Three albums by the rock band Lapis Lazuli were released on May 6, 2001. Known collectively as Rising Force of Gear Image Vocal Tracks, the individual albums were entitled "Rock You!!", "Slash!!", and "Destroy!!"

===Other===
Enterbrain published several Guilty Gear X tie-in books. An encyclopedic strategy guide was published on July 26, 2000, followed by Drafting Artworks, which is about the game's universe, on December 13. Two novelizations, written by Norimitsu Kaihō and illustrated by Ishiwatari— and —, were published on January 20, 2001 and August 24, 2002.

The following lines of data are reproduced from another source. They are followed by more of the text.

Lemma wp_ProcessBundleInstallStatus path sg r :
  at_entry b r0 i (None, None) r → shape r0 = [(path, sg)] →
  wp (ProcessBundleInstallStatus (NewInfo path))
    (ends (λ _ r', ∃ info, IsSingleton info = sg ∧ at_entry b r0 i (Some info, Some INSTALL_START) r') gone) r.
Proof.
  intros Hr Hsh. assert (∀ code, gone code (None, None)) as Hno by (by left).
  unfold ProcessBundleInstallStatus.
  then_quiet Hr info r1 Hr1. then_quiet Hr1 unique r2 Hr2. then_quiet Hr2 x r3 Hr3. then_quiet Hr3 y r4 Hr4.
  eapply wp_then_name; [exact Hr4|]. then_quiet Hr4 modulePackage r5 Hr5.
  eapply wp_then_state; [exact Hr5|]. simpl. intros r6 Hr6. then_quiet_total Hr6 y6 r7 Hr7 by reflexivity.
  then_quiet_total Hr7 y7 r8 Hr8 by reflexivity. then_quiet_total Hr8 saved r9 Hr9 by total_save.
  apply wp_bind, wp_check; intros Hsaved; [apply next_ok|exists (None, Some INSTALL_START); split; [by right|done]].
  clear -Hb Hname Hr9 Hsh Hno.
  apply (wp_guarded _ _ _ (λ _ e, e = (None, Some INSTALL_START) ∨ e = (None, None))).
  { intros code e r He Hr. apply wp_bind. eapply wp_install_state; [done..|]. intros r' Hr'. apply next_ok, wp_ret.
    exists (None, None). split; [done|]. by destruct He as [-> | ->]. }
  assert (∀ code : Z, (λ (_ : Z) e, e = (None, Some INSTALL_START) ∨ e = (None, None : option InstallState)) code (None : option InnerBundleInfo, Some INSTALL_START)) as Hst by (by left).
  then_quiet Hr9 y1 r1 Hr1. apply wp_quiet_guarded; [solve [quiet_auto]|].
  then_quiet Hr1 info r2 Hr2. then_quiet Hr2 x2 r3 Hr3. then_quiet Hr3 x3 r4 Hr4. then_quiet Hr4 info4 r5 Hr5.
  then_quiet Hr5 userId r6 Hr6. then_quiet Hr6 x6 r7 Hr7. then_quiet Hr7 time r8 Hr8.
  eapply wp_then; [exact Hst|exact Hr8|apply quiet_upd; intros; apply IsSingleton_on_user|]. intros x8 r10 Hr10.
  then_quiet Hr10 x9 r11 Hr11. clear -Hb Hname Hr11 Hsh.
  apply wp_bind, wp_gets, next_ok.
  assert (IsSingleton (read (NewInfo path) r11) = sg) as Hsg by (apply shape_single; destruct Hr11 as (_ & -> & _); done).
  apply wp_bind. eapply wp_AddInnerBundleInfo; [done|exact Hr11| |]; intros r1 Hr1; apply next_ok.
  - apply (wp_then_state (None, Some INSTALL_START)); [done|]. intros r2 Hr2. apply (wp_then_state (None, Some UNINSTALL_START)); [done|].
    intros r3 Hr3. exists (None, None). split; [by right|done].
  - apply wp_ret. by eexists.
Qed.
Lemma host_step_served rs h h' : host_step rs h h' → served h' ≡ₚ rs ++ served h.
Proof.
  intros [c id task param r h1|l1 t l2 h1 h2 Ht Hrun|id events h1 He]; [apply request_served| |done].
  apply run_task_frame in Hrun as (code & _ & Hts & _ & Hf). unfold served. rewrite Hts, Hf, Ht. simpl.
  rewrite !map_app. simpl. rewrite <- (Permutation_middle (map pt_statusReceiver l1)). simpl.
  rewrite <- Permutation_cons_append. by rewrite <- Permutation_middle.
Qed.

Lemma host_step_registered rs h h' : host_step rs h h' → registered h → registered h'.
Proof.
  intros [c id task param r h1|l1 t l2 h1 h2 Ht Hrun|id events h1 He] Hr; [by apply request_registered|..].
  - apply run_task_frame in Hrun as (code & Hi & Hts & Hev & _). destruct Hr as (Hwf & Hnd & Hdom).
    assert (alive h2 ≡ₚ alive h1) as Halive.
    { unfold alive. rewrite Hts, Hev, Ht. simpl. rewrite !map_app. simpl. rewrite <- (Permutation_middle (map pt_installerId l1)). simpl.
      rewrite <- Permutation_cons_append. by rewrite <- Permutation_middle. }
    unfold registered. rewrite Halive, Hi. split_and!; [done..|]. intros j. by rewrite Halive.
  - destruct Hr as (Hwf & Hnd & Hdom). unfold registered, alive, RemoveInstaller in *. simpl. rewrite He in Hnd, Hdom.
    rewrite <- Permutation_middle in Hnd. apply NoDup_cons in Hnd as [Hnot Hnd]. split_and!; [by apply sm_wf_delete|done|].
    intros j. rewrite sm_lookup_delete. specialize (Hdom j). rewrite <- Permutation_middle, elem_of_cons in Hdom.
    case_decide as Hj; [subst|].
    + split; [by intros []|done].
    + rewrite Hdom. naive_solver.
Qed.

Context (s : Service K P T E) (hasManager : bool).
Definition new_Host : host := mkHost K P T E s hasManager ∅ [] [] [] 0 [].

Lemma host_steps_inv rs h : host_steps rs new_Host h → served h ≡ₚ rs ∧ registered h.
Proof.
  assert (∀ rs h1 h2, host_steps rs h1 h2 → registered h1 → served h2 ≡ₚ rs ++ served h1 ∧ registered h2) as Hall.
  { intros rs1 h1 h2 Hs. induction Hs as [h1|rs1 rs2 h1 h2 h3 H1 Hs IH]; [done|]. intros Hr.
    destruct (IH (host_step_registered _ _ _ H1 Hr)) as [Hp Hr3]. split; [|done].
    rewrite Hp, (host_step_served _ _ _ H1). rewrite !app_assoc. f_equiv. apply Permutation_app_comm. }
  intros Hs. destruct (Hall _ _ _ Hs) as [Hp Hr]; [|by rewrite app_nil_r in Hp].
  split_and!; [apply sm_wf_empty|constructor|]. intros id. unfold alive. simpl. rewrite sm_lookup_empty. split; [by intros []|by intros ?%not_elem_of_nil].
Qed.

(** C37: every request to install, recover or uninstall is answered once: in any
    order of requests, tasks and remove events, the receivers that were told a
    code and those whose task waits in the pool are those that made a request,
    each as often as it did; the manager keeps an installer for each task and
    each remove event that waits, with different ids, and no other. *)
Theorem requests_answered_once rs h :
  host_steps rs new_Host h →
  map pt_statusReceiver (ho_tasks h) ++ map fst (ho_finished h) ≡ₚ rs
  ∧ NoDup (map pt_installerId (ho_tasks h) ++ ho_events h)
  ∧ ∀ id, is_Some (ho_installers h !! id) ↔ id ∈ map pt_installerId (ho_tasks h) ++ ho_events h.
Proof. intros Hs. apply host_steps_inv in Hs as [Hp (_ & Hnd & Hdom)]. done. Qed.
End Requests.

(** ** Examples *)

Section Demo.
#[local] Existing Instances closed_store bits_json null_text no_values.

Abbreviation demo_host := (Host (stdmap string InnerBundleInfo) () (list (Z * string) * option HapPolicyParams) device).
(** ** The directories *)

Definition ProcessScanDir (dir : string) (bundleDirs : list string) : BM (list string) :=
  bundleList ← Scan dir;
  mret (foldl (λ l item, if decide (item ∈ l) then l else l ++ [item]) bundleDirs bundleList).

(** The system resources come first. *)
Definition resources_first (bundleDirs : list string) : list string :=
  if decide (SYSTEM_RESOURCES_APP_PATH_NEW ∈ bundleDirs)
  then SYSTEM_RESOURCES_APP_PATH_NEW :: erase_path SYSTEM_RESOURCES_APP_PATH_NEW bundleDirs
  else if decide (SYSTEM_RESOURCES_APP_PATH ∈ bundleDirs)
  then SYSTEM_RESOURCES_APP_PATH :: erase_path SYSTEM_RESOURCES_APP_PATH bundleDirs
  else bundleDirs.

Fixpoint scan_dirs (dirs : list string) (bundleDirs : list string) : BM (list string) :=
  match dirs with
  | [] => mret bundleDirs
  | dir :: dirs' => bundleDirs ← ProcessScanDir dir bundleDirs; scan_dirs dirs' bundleDirs
  end.

(** Without the list of the policy the function ends in front of the
    reordering. *)
Definition GetBundleDirFromScan : BM (list string) :=
  bundleDirs ← scan_dirs [SYSTEM_APP_SCAN_PATH; THIRD_SYSTEM_APP_SCAN_PATH] [];
  if CONFIG_POLOCY_ENABLE then
    cfgDirList ← ask_device GetCfgDirList;
    match cfgDirList with
    | None => mret bundleDirs
    | Some paths =>
        bundleDirs ← scan_dirs (map (λ cfgDir, cfgDir +:+ APP_SUFFIX) (omap id paths)) bundleDirs;
        mret (resources_first bundleDirs)
    end
  else mret (resources_first bundleDirs).

(** ** The profiles of the pre-installed bundles *)

Record PreBundles := mkPreBundles {
  pre_scanInfos : list PreScanInfo;
  pre_uninstallBundleNames : stdmap string ();
  pre_configInfos : ConfigSet;
}.
Definition no_PreBundles : PreBundles := mkPreBundles [] ∅ ∅.

(** A parser that reports in a variable of its own. *)
Definition on_parser {A} (m : M A) : BM A :=
  match m (mkParseState ERR_OK ERR_OK) with Some (x, _) => mret x | None => throws end.

(** PreBundleProfile::TransformTo for the install list; what was read before an
    error stays in the set.  The set is a list in its order. *)
Fixpoint scan_info_loop (arrays : list json) (scanInfos : list PreScanInfo) : M (Z * list PreScanInfo) :=
  match arrays with
  | [] => mret (ERR_OK, scanInfos)
  | array :: arrays' =>
      if negb (is_object array) then mret (ERR_APPEXECFWK_PARSE_PROFILE_PROP_TYPE_ERROR, scanInfos)
      else
        read ← with_local (
          x ← GetValueIfFindKey LOCAL array "bundle_dir" get_string STRING true NOT_ARRAY (λ t x, x <| psi_bundleDir := t |>)
                (mkPreScanInfo "" false 0);
          x ← GetValueIfFindKey LOCAL array "removable" get_bool BOOLEAN false NOT_ARRAY (λ t x, x <| psi_removable := t |>) x;
          GetValueIfFindKey LOCAL array "priority" get_int32 NUMBER false NOT_ARRAY (λ t x, x <| psi_priority := t |>) x);
        let '(preScanInfo, parseResult) := read in
        if parseResult =? ERR_APPEXECFWK_PARSE_PROFILE_MISSING_PROP then scan_info_loop arrays' scanInfos
        else if negb (parseResult =? ERR_OK) then mret (parseResult, scanInfos)
        else if bool_decide (psi_bundleDir preScanInfo ∈ map psi_bundleDir scanInfos) then scan_info_loop arrays' scanInfos
        else scan_info_loop arrays' (set_insert preScanInfo scanInfos)
  end.

Definition TransformTo_scans (jsonBuf : json) (scanInfos : list PreScanInfo) : M (Z * list PreScanInfo) :=
  match find_key jsonBuf "install_list" with
  | Some (JArray (_ :: _ as arrays)) => scan_info_loop arrays scanInfos
  | _ => mret (ERR_APPEXECFWK_PARSE_PROFILE_PROP_TYPE_ERROR, scanInfos)
  end.

Definition ParsePreInstallConfig (content : string → option bytes) (configFile : string) (scanInfos : list PreScanInfo)
  : M (Z * list PreScanInfo) :=
  match ReadFileIntoJson content configFile with
  | None => mret (ERR_APPEXECFWK_PARSE_FILE_FAILED, scanInfos)
  | Some jsonBuf => TransformTo_scans jsonBuf scanInfos
  end.

Definition ParsePreBundleProFile (dir : string) (b : PreBundles) : BM PreBundles :=
  content ← ask_device file_content;
  scans ← on_parser (ParsePreInstallConfig content (dir +:+ PREINSTALL_CONFIG) (pre_scanInfos b));
  names ← on_parser (ParsePreUnInstallConfig content (dir +:+ PREINSTALL_UNINSTALL_CONFIG) (pre_uninstallBundleNames b));
  configs ← on_parser (ParsePreInstallAbilityConfig content (dir +:+ PREINSTALL_ABILITY_CONFIG) (pre_configInfos b));
  mret (mkPreBundles scans.2 names.2 configs.2).
(** The size that is left, and what the installer is asked for, when these
    bundles are gone through. *)
Definition freed (bundles : list AgingBundleInfo) (total : Z) : Z :=
  foldl (λ n b, if IsRunning e b then n else i64 (n - abi_dataBytes b)) total bundles.
Definition uninstalled (bundles : list AgingBundleInfo) : list string :=
  map abi_bundleName (List.filter (λ b, negb (IsRunning e b)) bundles).
Definition enough (r : AgingRequest) (total : Z) : bool := total <? times_08F (ar_totalDataBytesThreshold r).
Definition gone_through (done left : list AgingBundleInfo) (r : AgingRequest) : AgingRequest :=
  r <| ar_agingBundles := left |> <| ar_tatalDataBytes := freed done (ar_tatalDataBytes r) |>.

(** Each of [bundles] fulfills [P] when enough was freed in front of it. *)
Definition taken (P : AgingBundleInfo → Prop) (r : AgingRequest) (bundles : list AgingBundleInfo) : Prop :=
  ∀ d1 b d2, bundles = d1 ++ b :: d2 → enough r (freed d1 (ar_tatalDataBytes r)) = true → P b.

Lemma gone_through_nil r : gone_through [] (ar_agingBundles r) r = r.
Proof. by destruct r. Qed.
Lemma gone_through_app d1 d2 l1 l2 r : gone_through d2 l2 (gone_through d1 l1 r) = gone_through (d1 ++ d2) l2 r.
Proof. unfold gone_through, freed. simpl. by rewrite foldl_app. Qed.
Lemma uninstalled_app d1 d2 : uninstalled (d1 ++ d2) = uninstalled d1 ++ uninstalled d2.
Proof. unfold uninstalled. by rewrite List.filter_app, map_app. Qed.

Lemma age_bundle_run b r l :
  age_bundle e b r = (gone_through [b] (ar_agingBundles r) r, uninstalled [b])
  ∧ (gone_through [b] (ar_agingBundles r) r) <| ar_agingBundles := l |> = gone_through [b] l r.
Proof. split; [|done]. unfold age_bundle, gone_through, uninstalled, freed. simpl. by destruct (IsRunning e b), r. Qed.

Lemma taken_nil P r : taken P r [].
Proof. intros d1 b d2 H. by destruct d1. Qed.
Lemma taken_app P r d1 d2 l : taken P r d1 → taken P (gone_through d1 l r) d2 → taken P r (d1 ++ d2).
Proof.
  intros H1 H2 p b s Heq He. apply app_eq_inv in Heq as [(k & Hp & Hs)|(k & Hp & Hs)].
  - destruct k as [|x k]; simpl in Hs.
    + rewrite app_nil_r in Hp. subst p. by apply (H2 [] b s).
    + injection Hs as <- ->. by apply (H1 p b k).
  - subst. apply (H2 k b s); [done|]. unfold gone_through, enough. simpl. unfold freed in *. by rewrite foldl_app in He.
Qed.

A Guilty Gear X comic anthology was also published by Enterbrain on April 25, 2001. It inspired two yonkoma manga and an anthology, which were published by Ichijinsha on March 25, October 25, and September 25, 2001. A manga, with a collaboration by Ishiwatari, Norimitsu Kaihō and Akihito Sumii, appeared in Kodansha's Monthly Magazine Z on September 22, 2003. Based on Guilty Gear X Plus, a two-part anthology was published on February 25 and April 25, 2002 by Enterbrain. Ichijinsha published a yonkoma manga and an anthology based on Plus on April 8 and 25, 2002.

Battle for Saint, a compilation DVD with highlights of a Guilty Gear X arcade national championship, was released by Enterbrain on August 22, 2001. Two audio drama CDs with original storylines—Guilty Gear X Vol. 1 and Vol. 2—were released by Scitron on October 24 and November 24, 2001. On October 25, 2002, Terranetz released a collectible card game series based on Guilty Gear X.